Amid growing COVID-19 hospitalizations in New York, officials are revising indoor dining guidelines to include new restrictions if the rate doesn’t stabilize.
Further, the government’s top infectious disease expert Dr. Anthony Fauci is sounding the alarm about a possible “dark” January “without substantial mitigation,” Bloomberg reported.
“Without substantial mitigation, the middle of January could be a really dark time for us,” Fauci said.
The Christmas season could end up igniting the spread of the coronavirus beyond Thanksgiving’s acceleration, Fauci said at a news briefing held by New York Gov. Andrew Cuomo on Monday (Dec. 7).
Cuomo tweeted that if the hospitalization rate hasn’t stabilized within five days, indoor dining will be entirely closed in New York City and reduced to 25 percent capacity in the rest of the state. The closure could come as early as next Monday (Dec. 14), he said at the briefing, per several news outlets.

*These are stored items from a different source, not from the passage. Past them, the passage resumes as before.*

Lemma parseInt_digits s c :
  (48 ≤ c ≤ 57)%N → parseInt (c :: s) = parse_digits (c :: s) None.
Proof.
  intros Hc. unfold parseInt.
  assert (is_str_whitespace c = false) as Hws.
  { unfold is_str_whitespace. apply orb_false_iff. split.
    - apply bool_decide_eq_false. intros Hin.
      repeat (apply elem_of_cons in Hin as [->|Hin]; [lia|]).
      by apply elem_of_nil in Hin.
    - apply andb_false_iff. left. apply N.leb_gt. lia. }
  simpl skip_whitespace. rewrite Hws.
  destruct (N.eqb_spec c 45); [lia|]. destruct (N.eqb_spec c 43); [lia|]. done.
Qed.

(** [parseInt] reads back the integer that [toString] printed. *)
Lemma parseInt_toString n : parseInt (toString n) = Some n.
Proof.
  destruct n as [|p|p]; [done| |].
  - simpl. destruct (uint_chars_head (Pos.to_uint p)) as (c & s & Hcs & Hc);
      [apply to_uint_nonempty|].
    rewrite Hcs, parseInt_digits by done. rewrite <-Hcs. apply parse_digits_pos.
  - unfold parseInt, toString. simpl. by rewrite parse_digits_pos.
Qed.

Lemma uint_chars_ascii d : Forall (λ c, (c < 256)%N) (uint_chars d).
Proof. induction d; simpl; constructor; done || lia. Qed.

Lemma toString_ascii n : Forall (λ c, (c < 256)%N) (toString n).
Proof.
  destruct n; simpl; repeat constructor; try apply uint_chars_ascii; lia.
Qed.

Lemma toString_nonempty n : toString n ≠ [].
Proof.
  intros H. pose proof (parseInt_toString n) as Hp. by rewrite H in Hp.
Qed.

Example toString_1200000 : Number.toString 1200000 = str "1200000".
Proof. reflexivity. Qed.
Example parseInt_plain : Number.parseInt (str "1700000000000") = Some 1700000000000%Z.
Proof. reflexivity. Qed.
Example parseInt_prefix : Number.parseInt (str "  -12px") = Some (-12)%Z.
Proof. reflexivity. Qed.
Example parseInt_NaN : Number.parseInt (str "soon") = None.
Proof. reflexivity. Qed.

End NumberFacts.

(** ** The reference environment satisfies what the services rely on *)
Module ReferenceFacts.
Import Reference.

Lemma aes_gcm_correct : AesGcmCorrect (H:=webcrypto).
Proof. intros key iv data. simpl. by rewrite decide_True. Qed.

Lemma aes_gcm_authentic : AesGcmAuthentic (H:=webcrypto).
Proof. intros key1 key2 iv data Hne. simpl. by rewrite decide_False. Qed.

Lemma extractable : Extractable (H:=webcrypto).
Proof. intros key. by exists key. Qed.

Lemma json_correct A `{Countable A} : JsonCorrect A (H:=json A).
Proof.
  split.
  - intros a. unfold JSON_parse, JSON_stringify, json.
    by rewrite NumberFacts.parseInt_toString, decode_encode.
  - done.
Qed.

Lemma json_utf8 A `{Countable A} : JsonUtf8 A (H:=utf8) (H0:=json A).
Proof.
  intros a.
  unfold JSON_stringify, json, TextDecoder_decode, TextEncoder_encode, utf8.
  generalize (NumberFacts.toString_ascii (Z.pos (encode a))).
  generalize (Number.toString (Z.pos (encode a))).
  induction 1 as [|c s Hc _ IH]; [done|]. rewrite !fmap_cons, IH. f_equal.
  unfold Codec.uint8. rewrite N.mod_small by done.
  destruct (Byte.of_N c) as [b|] eqn:Hb.
  - by apply Byte.to_of_N.
  - apply Byte.of_N_None_iff in Hb. lia.
Qed.

End ReferenceFacts.

(** ** Encryption engine *)
Module CryptoFacts.
Import Codec CryptoUtils.

Section crypto.
Context {CryptoKey JsonWebKey : Type}.
Context `{!WebCrypto CryptoKey JsonWebKey, !Utf8}.
Context {A : Type} `{!Json A}.

(** [encryptData] never throws: its Base64 conversions are applied to
    byte buffers. *)
Lemma encryptData_ok (data : A) (key : CryptoKey) (ivBytes : list byte) :
  encryptData data key ivBytes
  = Ok {| iv := forgiving_base64_encode (Byte.to_N <$> ivBytes);
          ciphertext := forgiving_base64_encode
            (Byte.to_N <$> subtle_encrypt key ivBytes
                             (TextEncoder_encode (JSON_stringify data))) |}.
Proof. unfold encryptData. by rewrite !CodecFacts.bufferToBase64_ok. Qed.

(** On a payload of [encryptData], [decryptData] calls AES-GCM with the
    IV and the ciphertext of the encryption. *)
Lemma decryptData_encrypted (data : A) (key1 key2 : CryptoKey) ivBytes :
  (encryptData data key1 ivBytes
     ≫= λ p, decryptData (A:=A) (iv p) (ciphertext p) key2)
  = try_catch
      (decryptedContent ← subtle_decrypt key2 ivBytes
         (subtle_encrypt key1 ivBytes
            (TextEncoder_encode (JSON_stringify data)));
       JSON_parse (TextDecoder_decode decryptedContent))
      (λ e, Throw (Error decryption_failed)).
Proof.
  rewrite encryptData_ok. simpl. unfold decryptData. simpl.
  by rewrite !CodecFacts.base64ToBuffer_encoded.
Qed.

Lemma decryptData_own_key `{!AesGcmCorrect, !JsonCorrect A, !JsonUtf8 A}
    (data : A) (key : CryptoKey) (ivBytes : list byte) :
  (encryptData data key ivBytes ≫= λ p, decryptData (iv p) (ciphertext p) key)
  = Ok (Some data).
Proof.
  rewrite decryptData_encrypted, decrypt_encrypt. simpl.
  by rewrite decode_encode_json, parse_stringify.
Qed.

Lemma decryptData_payload `{!AesGcmCorrect, !JsonCorrect A, !JsonUtf8 A}
    (data : A) (key : CryptoKey) (ivBytes : list byte) encrypted :
  encryptData data key ivBytes = Ok encrypted →
  decryptData (iv encrypted) (ciphertext encrypted) key = Ok (Some data).
Proof.
  intros Henc. pose proof (decryptData_own_key data key ivBytes) as Hround.
  by rewrite Henc in Hround.
Qed.

(** C1. For every value [o] that JSON can carry and every key [k],
    decrypting the payload of [encryptData o k] with [k] returns [o]. *)
Theorem decrypt_encrypt_roundtrip
    `{!AesGcmCorrect, !JsonCorrect A, !JsonUtf8 A}
    (o : A) (k : CryptoKey) (ivBytes : list byte) :
  (encryptData o k ivBytes ≫= λ p, decryptData (iv p) (ciphertext p) k)
  = Ok (Some o).
Proof. apply decryptData_own_key. Qed.

(** C2. For every value [o] and keys [k1 ≠ k2], decrypting the payload of
    [encryptData o k1] with [k2] throws the error whose message is
    "Decryption failed. Invalid password or corrupted data."; it returns no
    value and throws nothing else. *)
Theorem decrypt_wrong_key_fails `{!AesGcmAuthentic}
    (o : A) (k1 k2 : CryptoKey) (ivBytes : list byte) :
  k1 ≠ k2 →
  (encryptData o k1 ivBytes ≫= λ p, decryptData (A:=A) (iv p) (ciphertext p) k2)
  = Throw (Error (str "Decryption failed. Invalid password or corrupted data.")).
Proof.
  intros Hne. by rewrite decryptData_encrypted, decrypt_wrong_key.
Qed.

(** Whatever AES-GCM answers, [decryptData] on a payload of [encryptData]
    returns a value or throws that same error. *)
Lemma decryptData_encrypted_cases (o : A) (k1 k2 : CryptoKey) ivBytes :
  let r := encryptData o k1 ivBytes
             ≫= λ p, decryptData (A:=A) (iv p) (ciphertext p) k2 in
  (∃ v, r = Ok v) ∨ r = Throw (Error decryption_failed).
Proof.
  simpl. rewrite decryptData_encrypted. unfold try_catch.
  destruct (_ ≫= _); eauto.
Qed.

End crypto.

Lemma decrypt_encrypt_roundtrip_witness :
  (@encryptData _ _ Reference.webcrypto Reference.utf8 _ (Reference.json Z)
     42%Z Byte.x07 [Byte.x01; Byte.x02]
   ≫= λ p, @decryptData _ _ Reference.webcrypto Reference.utf8 _
             (Reference.json Z) (iv p) (ciphertext p) Byte.x07)
  = Ok (Some 42%Z).
Proof.
  apply (@decrypt_encrypt_roundtrip _ _ Reference.webcrypto Reference.utf8
           _ (Reference.json Z) ReferenceFacts.aes_gcm_correct
           (ReferenceFacts.json_correct Z) (ReferenceFacts.json_utf8 Z)).
Defined.

Lemma decrypt_wrong_key_fails_witness :
  Byte.x07 ≠ Byte.x08 ∧
  (@encryptData _ _ Reference.webcrypto Reference.utf8 _ (Reference.json Z)
     42%Z Byte.x07 [Byte.x01; Byte.x02]
   ≫= λ p, @decryptData _ _ Reference.webcrypto Reference.utf8 _
             (Reference.json Z) (iv p) (ciphertext p) Byte.x08)
  = Throw (Error (str "Decryption failed. Invalid password or corrupted data.")).
Proof.
  split; [done|].
  apply (@decrypt_wrong_key_fails _ _ Reference.webcrypto Reference.utf8
           _ (Reference.json Z) ReferenceFacts.aes_gcm_authentic); done.
Defined.

End CryptoFacts.

(** ** Session controller *)
Module AuthFacts.
Import CryptoUtils AuthService Session RestoreFailure.
Local Open Scope Z_scope.

(** Unfold the combinators of [M] and compute on the state. *)
Ltac run_M :=
  cbv beta iota zeta delta
    [mbind mret M_bind M_ret result_bind result_ret try_catch
     catch throw lift gets modify getItem setItem removeItem Date_now navigator_onLine
     fst snd negb andb orb truthy default from_option id];
  cbn [localStorage now currentSessionKey currentUser onLine network
       user_data entropy entropy_used set_localStorage set_currentSessionKey
       set_currentUser set_now set_user_data set_entropy_used].

Lemma session_keys_distinct :
  SESSION_KEY_STORAGE ≠ SESSION_USER_STORAGE ∧
  SESSION_KEY_STORAGE ≠ SESSION_EXPIRY_STORAGE ∧
  SESSION_KEY_STORAGE ≠ SESSION_BIOMETRIC_ENABLED ∧
  SESSION_USER_STORAGE ≠ SESSION_EXPIRY_STORAGE ∧
  SESSION_USER_STORAGE ≠ SESSION_BIOMETRIC_ENABLED ∧
  SESSION_EXPIRY_STORAGE ≠ SESSION_BIOMETRIC_ENABLED.
Proof. by repeat split. Qed.

Lemma timeouts :
  SESSION_TIMEOUT_MS = 1200000 ∧ BIOMETRIC_TIMEOUT_MS = 604800000.
Proof. done. Qed.

Section auth.
Context {CryptoKey JsonWebKey : Type}.
Context `{!WebCrypto CryptoKey JsonWebKey, !Utf8}.
Context `{!Json JsonWebKey, !Json UserProfile}.
Implicit Types w : World CryptoKey.

Lemma clearSession_spec w : clearSession w = (Ok (), cleared w).
Proof. done. Qed.

Lemma cleared_record w :
  localStorage (cleared w) !! SESSION_KEY_STORAGE = None ∧
  localStorage (cleared w) !! SESSION_USER_STORAGE = None ∧
  localStorage (cleared w) !! SESSION_EXPIRY_STORAGE = None.
Proof.
  destruct session_keys_distinct as (? & ? & ? & ? & ? & ?).
  unfold cleared; cbn [localStorage set_localStorage].
  split_and!; by simplify_map_eq.
Qed.

Lemma cleared_memory w :
  currentSessionKey (cleared w) = currentSessionKey w ∧
  currentUser (cleared w) = currentUser w.
Proof. done. Qed.

Lemma isBiometricEnabled_spec w :
  isBiometricEnabled w = (Ok (biometric_enabled w), w).
Proof. done. Qed.

Lemma truthy_parseInt (s : jsstring) e :
  Number.parseInt s = Some e → truthy (Some s) = true.
Proof. by destruct s. Qed.

(** On an expired record [restoreSession] only runs [clearSession]. *)
Lemma restoreSession_clears_expired skip w s e :
  localStorage w !! SESSION_EXPIRY_STORAGE = Some s →
  Number.parseInt s = Some e →
  e < now w →
  restoreSession skip w = (Ok false, cleared w).
Proof.
  intros Hs He Hlt. pose proof (truthy_parseInt s e He) as Ht.
  unfold restoreSession. run_M. rewrite Hs. destruct s as [|c s]; [done|].
  run_M. rewrite He. unfold Number.gt. by rewrite bool_decide_eq_true_2 by lia.
Qed.

(** C4, as the code has it. For every persisted session whose stored expiry
    timestamp is strictly in the past at the time of the call,
    [restoreSession] returns false, removes the persisted session record
    (key material, user profile, expiry timestamp) from local storage and
    leaves the key and the user held in memory as they were before the call:
    no key is in memory afterwards when none was before. *)
Theorem restoreSession_expired skip w s e :
  localStorage w !! SESSION_EXPIRY_STORAGE = Some s →
  Number.parseInt s = Some e →
  e < now w →
  ∃ w', restoreSession skip w = (Ok false, w') ∧
    localStorage w' !! SESSION_KEY_STORAGE = None ∧
    localStorage w' !! SESSION_USER_STORAGE = None ∧
    localStorage w' !! SESSION_EXPIRY_STORAGE = None ∧
    currentSessionKey w' = currentSessionKey w ∧
    currentUser w' = currentUser w ∧
    (currentSessionKey w = None → currentSessionKey w' = None).
Proof.
  intros Hs He Hlt. exists (cleared w).
  rewrite (restoreSession_clears_expired skip w s e) by done.
  destruct (cleared_record w) as (? & ? & ?). by split_and!.
Qed.

Lemma restoreSession_load skip w jwkStr userStr :
  reaches_load skip w jwkStr userStr →
  restoreSession skip w =
    match
      (jwk ← JSON_parse (A:=JsonWebKey) jwkStr;
       key ← match jwk with
             | Some jwk => importKeyFromJWK jwk
             | None => Throw TypeError
             end;
       user ← JSON_parse (A:=UserProfile) userStr;
       Ok (key, user))
    with
    | Ok (key, user) => (Ok true, restored key user w)
    | Throw e => (Ok false, cleared w)
    end.
Proof.
  intros ((expiryStr & Hs & Ht & Hgt) & Hbio & Hk & Htk & Hu & Htu).
  unfold restoreSession. run_M. rewrite Hs.
  destruct expiryStr as [|c s]; [done|]. run_M. rewrite Hgt.
  rewrite isBiometricEnabled_spec. run_M. 
  replace (if biometric_enabled w then if skip then false else true else false)
    with false by (by destruct (biometric_enabled w), skip).
  rewrite Hk, Hu.
  destruct jwkStr as [|c1 s1]; [done|]. destruct userStr as [|c2 s2]; [done|].
  run_M.
  destruct (JSON_parse (A:=JsonWebKey) _) as [[jwk|]|]; [|done..].
  run_M. destruct (importKeyFromJWK jwk) as [key|]; [|done].
  run_M. destruct (JSON_parse (A:=UserProfile) _) as [user|]; [|done].
  rewrite isBiometricEnabled_spec. done.
Qed.
Lemma moves_rootKept : forall w r i t s s',
  moves w r i t s s' -> nth_error (pool s) i = Some t ->
  rootKept r s -> rootKept r s'.
Proof.
  intros w r i t s s' Hm Ht [Hpool | Hhas].
  - rewrite Hpool in Ht. destruct i as [|[|i]]; try discriminate.
    inversion Ht. subst t. right.
    destruct Hm; simpl in *; try discriminate.
    + match goal with H : Including _ = Including _ |- _ => inversion H; subst end.
      unfold AddVertex in *. simpl in *.
      destruct (hasVertex (graph s) (Node.Location (node r))) eqn:Hh;
        [| discriminate].
      first [exact Hh | reflexivity].
    + match goal with H : Including _ = Including _ |- _ => inversion H; subst end.
      match goal with H : AddVertex _ _ = inr _ |- _ =>
        rewrite (hasVertex_AddVertex _ _ _ (Node.Location (node r)) H) end.
      simpl. rewrite String.eqb_refl. apply orb_true_r.
  - right. destruct Hm; simpl; try exact Hhas.
    + match goal with H : AddVertex _ _ = inr _ |- _ =>
        rewrite (hasVertex_AddVertex _ _ _ (Node.Location (node r)) H) end.
      rewrite Hhas. reflexivity.
    + eapply hasVertex_same_URIs; [| exact Hhas].
      apply setVertexTaskfile_URIs.
    + eapply hasVertex_same_URIs; [| exact Hhas].
      rewrite linkEdge_vertices. reflexivity.
Qed.

Lemma reachable_rootKept : forall w r c s, reachable w r c s -> rootKept r s.
Proof.
  intros w r c. apply reachable_ind.
  - left. reflexivity.
  - intros i t s s' Hinv Ht Hm. eapply moves_rootKept; eassumption.
Qed.

(** C8, the claim as stated fails.  A includes a file that does not
    exist: [Read] returns the error and no graph, although the
    reader's graph holds the vertex of A by then. *)
Lemma Read_hands_back_no_partial_graph :
  let w := Examples.missing false in
  let r := Examples.reader "A" in
  Read w r Cache.empty [0; 0; 1; 0] = Some (None, Some ErrNotExist) /\
  map TaskfileVertex.URI
      (vertices (graph (run w r [0; 0; 1; 0] (start r Cache.empty))))
  = ["A"].
Proof. vm_compute. split; reflexivity. Qed.

(** C8, as the code has it.  What [Read] returns is either the graph
    and no error, when no branch raised one, or an error and no graph:
    the graph built before the failure is not handed to the caller.
    It stays in the reader, well formed and holding at least the root
    vertex. *)
Theorem Read_returns_the_graph_or_the_error : forall w r c sched res,
  Read w r c sched = Some res ->
  let s := run w r sched (start r c) in
  (res = (Some (graph s), None) /\ failures s = []) \/
  (exists err, res = (None, Some err) /\ In err (failures s) /\
               wellFormed (graph s) /\
               hasVertex (graph s) (Node.Location (node r)) = true).
Proof.
  intros w r c sched res Hres s.
  pose proof (reachable_runs w r c sched) as Hreach. fold s in Hreach.
  unfold Read in Hres. fold s in Hres.
  destruct (Read_returns w r c s res Hreach Hres) as [[Hnil ->] | (err & Hin & ->)].
  - left. auto.
  - right. exists err. split; [reflexivity |]. split; [exact Hin |].
    split; [exact (reachable_wellFormed w r c s Hreach) |].
    destruct (reachable_rootKept w r c s Hreach) as [Hpool | Hhas]; [| exact Hhas].
    unfold ReadResult in Hres. rewrite Hpool in Hres. discriminate.
Qed.

Lemma Read_returns_the_graph_or_the_error_witness :
  exists err,
    (None, Some ErrNotExist) = (@None TaskfileGraph, Some err) /\
    In err (failures (run (Examples.missing false) (Examples.reader "A")
                          [0; 0; 1; 0]
                          (start (Examples.reader "A") Cache.empty))).
Proof.
  destruct (Read_returns_the_graph_or_the_error
              (Examples.missing false) (Examples.reader "A") Cache.empty
              [0; 0; 1; 0] (None, Some ErrNotExist) eq_refl)
    as [[H _] | (err & H & Hin & _)].
  - discriminate H.
  - exists err. split; [exact H | exact Hin].
Defined.

(** ** Optional includes *)

Lemma renderInclude_Optional : forall w vars include,
  Include.Optional (fst (renderInclude w vars include))
  = Include.Optional include.
Proof.
  intros w vars include. unfold renderInclude.
  destruct (Replace w (Include.Taskfile include) _) as [taskfile c1].
  destruct (Replace w (Include.Dir include) c1) as [dir c2].
  destruct (ReplaceVars w (Include.Vars include) c2) as [ivars c3].
  reflexivity.
Qed.

(** A declaration that renders and resolves but whose node cannot be
    built: the goroutine returns nil when the declaration is optional
    and the error of [NewNode] otherwise. *)
Lemma resolveInclude_rejected_node :
  forall w r nd vars include include' cache' entrypoint dir err,
  renderInclude w vars include = (include', cache') ->
  templater.err cache' = None ->
  ResolveEntrypoint w nd (Include.Taskfile include') = inr entrypoint ->
  ResolveDir w nd (Include.Dir include') = inr dir ->
  NewNode w entrypoint dir (insecure r) (timeout r) nd = inl err ->
  resolveInclude w r nd vars include
  = if Include.Optional include then Rskip else Rerr err.
Proof.
  intros w r nd vars include include' cache' entrypoint dir err
         Hrender Herr Hentry Hdir Hnode.
  pose proof (renderInclude_Optional w vars include) as Hopt.
  unfold resolveInclude. rewrite Hrender in *. simpl in Hopt.
  rewrite Herr, Hentry, Hdir. simpl. rewrite Hnode, Hopt. reflexivity.
Qed.

(** Only the failure of [NewNode] is forgiven: an error of the
    templates, of [ResolveEntrypoint] or of [ResolveDir] is returned
    whether or not the declaration is optional. *)
Lemma resolveInclude_other_errors :
  forall w r nd vars include,
  let '(include', cache') := renderInclude w vars include in
  match templater.err cache' with
  | Some err => resolveInclude w r nd vars include = Rerr err
  | None =>
      match ResolveEntrypoint w nd (Include.Taskfile include') with
      | inl err => resolveInclude w r nd vars include = Rerr err
      | inr _ =>
          match ResolveDir w nd (Include.Dir include') with
          | inl err => resolveInclude w r nd vars include = Rerr err
          | inr _ => True
          end
      end
  end.
Proof.
  intros w r nd vars include. unfold resolveInclude.
  destruct (renderInclude w vars include) as [include' cache'].
  destruct (templater.err cache'); [reflexivity |].
  destruct (ResolveEntrypoint w nd _); [reflexivity |].
  destruct (ResolveDir w nd _); [reflexivity | exact I].
Qed.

Former FDA Chief Dr. Scott Gottlieb told CNBC on Monday that he doesn’t feel safe eating at restaurants indoors.
“I will not eat indoors in a restaurant. I think the risk is too high to be in a confined space without a mask on with other people eating in that same location right now,” Gottlieb said on “Squawk Box.”
A November study indicated that one-third of all restaurants could shutter by the end of 2020 due to the coronavirus pandemic. One in six U.S. restaurants have already closed for good.
The National Restaurant Association said the industry is being unfairly blamed for spreading new COVID-19 cases. National Restaurant Association head Tom Bené sent a letter to the National Governors Association stating that data “has yet to emerge,” that connects restaurants and “systemic community outbreaks” of the virus.
New dining restrictions are being enacted across the country as the number of coronavirus cases continues to increase.